Almosallamani’s husband, Anwar Eid Harb, was wounded in the explosion, according to the group.
On 10 October, Mona Amer and Mona Hamid Abdelrazeq, two women from a family in Aqatya, were killed by a bomb in their home.
In Al-Ganayen, a woman named Warda and her child, Heba Mahmoud Abu Sleim, were also killed by a booby trap.
In the village of Merih, Kamal Mohamed Salamah died during the detonation of an explosive device.
Meanwhile, Hager Mahmoud Othman, a child from the village of Rabia, was seriously wounded by an explosive device while playing near her home on Tuesday.
A 12-year-old child, Eid Mohamed Al-Qalgy, died on Friday due to the same reason in Iqtiya village.
A We Record spokesperson accused the Egyptian armed forces of negligence for failing to clear the homes of explosives before allowing residents to return.
“The incidents are largely due to negligence by the army. There is no mechanism in place to protect civilians,” he told MEE.
Ahmet Attar, an Egyptian human rights researcher, said the residents were victims of the army’s incompetence.
“The army should have secured and purged the area of IS and mines they planted during their battles with the army,” he told MEE. “What happened is a humanitarian tragedy.
“If IS are responsible for the mines, where is the role of the armed forces in clearing every inch of the area from the booby traps?”
In addition to the war raging between the Egyptian army and militants, thousands of North Sinai residents have been forcibly displaced since 2014, after the army began to establish a buffer zone in the border town of Rafah, adjacent to the Gaza Strip, and Sheikh Zuweid.
Residents of the nearby city of Al-Arish were similarly forced from their homes when the army embarked on airport and seaport expansion projects.
A 2016 decree issued by President Abdel Fattah el-Sisi to develop and expand the port of Al-Arish led to the annexation of 150 hectares of land around the port, displacing those who lived there. The decree, which came into effect last year, also required the expropriation of two kilometres along the international road for the armed forces.

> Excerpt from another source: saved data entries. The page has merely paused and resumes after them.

(** [_GenericBot._place], with the [self._set_block] call that fits the
    kind of [loc] passed. *)
Definition _place_with (set_block : vec3 -> Z -> M unit)
    (loc : vec3) (exclude : option Z) (block : option Z) : M unit :=
  b ← get_bot;
  if decide (_inventory b = ∅) then raise InventoryEmpty else
  blk ← match block with
        | Some k => mret k
        | None =>
            match first_key_not (_inventory b) exclude with
            | Some k => mret k
            | None => raise (OnlyExcludedBlock exclude)
            end
        end;
  match _inventory b !! blk with
  | None => raise KeyError
  | Some n =>
      put_bot (mkBot (_pos b)
                 (if n =? 1 then delete blk (_inventory b)
                  else <[blk := n - 1]> (_inventory b))
                 (_changes b)) ;;
      set_block loc blk
  end.

(** [_GenericBot._place] at a [_Vec3] location, the documented argument. *)
Definition _place (loc : vec3) (exclude : option Z) (block : option Z) : M unit :=
  _place_with _set_block loc exclude block.

(** [_GenericBot._add_to_inv] *)
Definition _add_to_inv (blk : Z) : M unit := fun b =>
  (Ok tt, mkBot (_pos b)
            (match _inventory b !! blk with
             | Some n => <[blk := n + 1]> (_inventory b)
             | None => <[blk := 1]> (_inventory b)
             end)
            (_changes b)).

(** [_GenericBot._move_down]: [new_pos] is computed with [+], so the
    read raises [TypeError]. *)
Definition _move_down : M unit :=
  b ← get_bot;
  let new_pos := vadd (_pos b) (0, -1, 0) in
  blk ← _get_block_sum new_pos;
  (if negb (blk =? _WATER) then _add_to_inv blk else mret tt) ;;
  _move new_pos.
(** * SubjectivePdfToTextDataSource: a shallow embedding and its properties

    The Python class [SubjectivePdfToTextDataSource] converts one PDF file
    into a JSON document.  This development embeds its methods
    ([validate_config], [is_valid_pdf], [compute_file_hash],
    [extract_text_from_pdf], [create_json_structure], [fetch]) as functions
    in a state-and-exception monad over an explicit model of the instance
    attributes and of the file system, and proves the properties the
    specification states about them. *)

From Stdlib Require Import DecimalString Strings.Byte.
From Equations Require Import Equations.
From stdpp Require Import base option list sorting strings gmap.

The decision led to the evacuation of homes, and ultimately the elimination of villages located along the road.
The combination of the army’s clashes with IS and other military operations have turned most areas of North Sinai into ghost towns, according to satellite images published last year by MEE, comparing the area before and after operations.
Masaad Abu Fajr, an activist from North Sinai, said the situation in Beir el-Abd was part of “a displacement tactic” by Sisi’s government.
“My family and I have been victims of the same policy in Rafah,” he told MEE.
“The army wants to send a message to the locals: you will either die by landmines or you will be occupied by IS.”
Egypt’s army has struggled to eradicate militants, spearheaded by the local IS affiliate, over recent years. In fact, the insurgency only grew following the 2013 military coup that put Sisi in power promising security.
Since February 2018, Egypt’s security and armed forces have pursued a nationwide operation to clamp down on militant groups.
Nearly 1,000 suspected militants have been killed in North Sinai since then, along with scores of security personnel, according to official figures.
The militants have launched attacks on tourists, security forces and houses of worship, while the Egyptian armed forces have been accused of committing war crimes against civilians in the area.
In June, Egypt’s Council for Media Regulation announced a ban on media reporting on the fighting in Sinai.